Cardiac Rehabilitation Expansion at Ospedale Cosma e Damiano Targets Peripheral Artery Disease
Italy’s Ospedale Cosma e Damiano has expanded its cardiac rehabilitation programs to include specialized care for patients with peripheral artery disease (PAD), enhancing access to multidisciplinary therapies. This development addresses a growing public health challenge, as PAD affects over 200 million people globally, with Italy reporting 1.2 million cases annually.
How the New Rehabilitation Framework Operates
The hospital’s updated model integrates exercise therapy, vascular imaging, and pharmacological management, aligning with guidelines from the European Society of Cardiology (ESC). A key innovation is the use of exercise-induced angiogenesis, a process where physical activity stimulates the growth of new blood vessels to bypass blocked arteries. This mechanism is supported by a 2023 meta-analysis in The Lancet, which found that supervised exercise programs reduce leg pain in 70% of PAD patients.
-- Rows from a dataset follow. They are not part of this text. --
(** C5 (as amended).  On the empty string, for a configuration whose
    options are reported under pairwise distinct fields: an option other
    than the default one is [False] when its arity is 0 and [None]
    otherwise (without a default key, provided its field is not
    [remainder]); without a default key [remainder] is the empty string;
    with a non-empty default key the field of the default option is not
    absent, it is the empty string ([True] when the default option has
    arity 0); with a default key, empty or not, there is no [remainder]
    field unless an option is itself reported under that name, and then
    the field holds the value of that option as stated before. *)
Theorem parse_empty_string
    (params0 : dict ArgumentOptions) (force0 replace0 : bool)
    (dk : option string) (sch : ArgumentParser) :
  ArgumentParser_init params0 force0 replace0 dk = Ok sch ->
  NoDup (option_field <$> (params sch).*2) ->
  ∃ r, parse sch EmptyString = Ok r
    ∧ (∀ v, v ∈ (params sch).*2 -> name v ≠ _default_name sch ->
         (dk = None -> option_field v ≠ Some "remainder") ->
         ∃ n, name v = Some n
              ∧ r !! field_name n
                = Some (if get_argmax v =? 0 then VBool false else VNone))
    ∧ (dk = None -> r !! "remainder" = Some (VStr EmptyString))
    ∧ (truthy_str dk = true ->
         ∃ v n, v ∈ (params sch).*2 ∧ name v = Some n
                ∧ _default_name sch = Some n
                ∧ r !! field_name n
                  = Some (if get_argmax v =? 0
                          then VBool true else VStr EmptyString))
    ∧ (dk ≠ None -> Some "remainder" ∉ option_field <$> (params sch).*2 ->
         r !! "remainder" = None).
Proof.
  intros Hsch Hnd.
  destruct (Parser_init_inv _ _ _ _ _ EmptyString Hsch)
    as (cd & Hinit & Hyes & Hno).
  pose proof (init_inv _ _ _ _ _ Hsch) as (Hps & _ & _ & Hdk & _ & Hnone).
  assert (Hsome : ∀ v, v ∈ (params sch).*2 -> ∃ n, name v = Some n).
  { intros v Hv. rewrite Hps in Hv.
    apply list_elem_of_fmap in Hv as [[k v'] [-> Hv]].
    apply list_elem_of_fmap in Hv as [kv [-> _]]. by eexists. }
  unfold parse. rewrite Hinit. simpl. unfold finish. simpl. rewrite Hdk.
  destruct dk as [k |]; simpl.
  - (* a default key is given *)
    eexists. split; [reflexivity |].
    split; [| split; [done | split]].
    + intros v Hv Hne _. destruct (Hsome v Hv) as [n Hn].
      exists n. split; [done |].
      rewrite to_namespace_lookup.
      replace (Some (field_name n)) with (option_field v)
        by (unfold option_field; by rewrite Hn).
      rewrite finish_fold_field by done.
      rewrite lookup_singleton_ne by done. by rewrite finish_value_absent.
    + intros Hk. destruct (Hyes Hk) as (k' & _ & Hget & Hdn).
      pose proof (dict_get_values _ _ _ Hget) as Hcd.
      destruct (Hsome cd Hcd) as [n Hn].
      exists cd, n. split; [done |]. split; [done |].
      split; [congruence |].
      rewrite to_namespace_lookup.
      replace (Some (field_name n)) with (option_field cd)
        by (unfold option_field; by rewrite Hn).
      rewrite finish_fold_field by done.
      rewrite Hdn, lookup_singleton_eq. unfold finish_value. simpl.
      by destruct (get_argmax cd =? 0).
    + intros _ Hrem. rewrite to_namespace_lookup.
      rewrite finish_fold_other; [| | done].
      * apply lookup_singleton_ne. intros Heq.
        destruct (truthy_str (Some k)) eqn:Hk.
        -- destruct (Hyes eq_refl) as (k' & _ & Hget & Hdn).
           apply Hrem, list_elem_of_fmap. exists cd.
           split; [| by eapply dict_get_values].
           unfold option_field. by rewrite <- Hdn, Heq.
        -- by rewrite (Hnone eq_refl) in Heq.
      * intros Hin. apply list_elem_of_fmap in Hin as [w [Hw Hin]].
        apply Hrem, list_elem_of_fmap. exists w. split; [| done].
        unfold option_field. by rewrite <- Hw.
  - (* no default key *)
    rewrite (Hnone eq_refl). rewrite lookup_singleton_eq. simpl.
    eexists. split; [reflexivity |].
    split; [| split; [| split; [done | done]]].
    + intros v Hv _ Hrem. destruct (Hsome v Hv) as [n Hn].
      exists n. split; [done |].
      rewrite to_namespace_lookup.
      replace (Some (field_name n)) with (option_field v)
        by (unfold option_field; by rewrite Hn).
      rewrite finish_fold_field by done.
      rewrite lookup_insert_ne.
      * rewrite lookup_delete_ne by (by rewrite Hn).
        rewrite lookup_singleton_ne by (by rewrite Hn).
        by rewrite finish_value_absent.
      * intros Heq. apply (Hrem eq_refl). unfold option_field.
        rewrite <- Heq. done.
    + intros _. rewrite to_namespace_lookup.
      apply finish_fold_remainder. by rewrite lookup_insert_eq.
Qed.
(** * GoldPriceFetcher: a shallow embedding of the scraper and its sink

    The development follows [gold_price_scraper.py] and
    [firebase_config.py].  Python values are modelled as follows.

    - [str] is [string]: a sequence of code points below 256.
    - [float] is the kernel's binary64 [float]; [int] is [Z].
    - [list] is [list]; a [dict] is an association list in insertion
      order (iteration order is observable in the code); a [set] is a
      [gset].
    - an exception is a value of [Exception]; code that may raise returns
      a [result], and code that also drives the browser, the clock or the
      document store runs in the monad [M] over [World].
    - [logger] calls only append to the log stream and never raise; they
      are left out, but the arguments they evaluate are kept where the
      evaluation itself can raise.

    What the program cannot control is an oracle: the pages the browser
    shows, the clock, the answers of the document store and the builtins
    [float] and [str].  The [import] statements inside the methods are
    taken to succeed, and only exceptions below [Exception] are
    considered (no [KeyboardInterrupt]). *)

From Stdlib Require Import ZArith Ascii String Floats.
From Stdlib Require Uint63.
From stdpp Require Import base decidable option list strings gmap pretty.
Geographically, the expansion reflects Italy’s National Health Service (SSN) priorities to decentralize care. Unlike the U.S. Medicare system, which reimburses PAD rehabilitation under specific codes, Italian patients benefit from a unified public framework, reducing financial barriers. However, regional disparities persist: Southern Italy, where PAD prevalence is 15% higher than the north, faces staffing shortages, according to a 2025 report by the Italian Society of Internal Medicine.
In Plain English: The Clinical Takeaway
- What it is: A structured program combining exercise, medication, and monitoring to improve blood flow in legs affected by PAD.
- Why it matters: Reduces risk of heart attacks and amputations by addressing underlying vascular damage.
- Who benefits: Patients with intermittent claudication (leg pain during walking) or advanced PAD.
Deep Dive: Clinical Evidence and Regional Impact
The hospital’s approach is informed by Phase III trials of endurance training for PAD, including the 2022 EUROPA study, which enrolled 1,200 patients across Europe. Results showed a 30% improvement in walking distance after 12 weeks, with no major adverse events. Funding for the trial came from the European Union’s Horizon 2020 program, ensuring transparency.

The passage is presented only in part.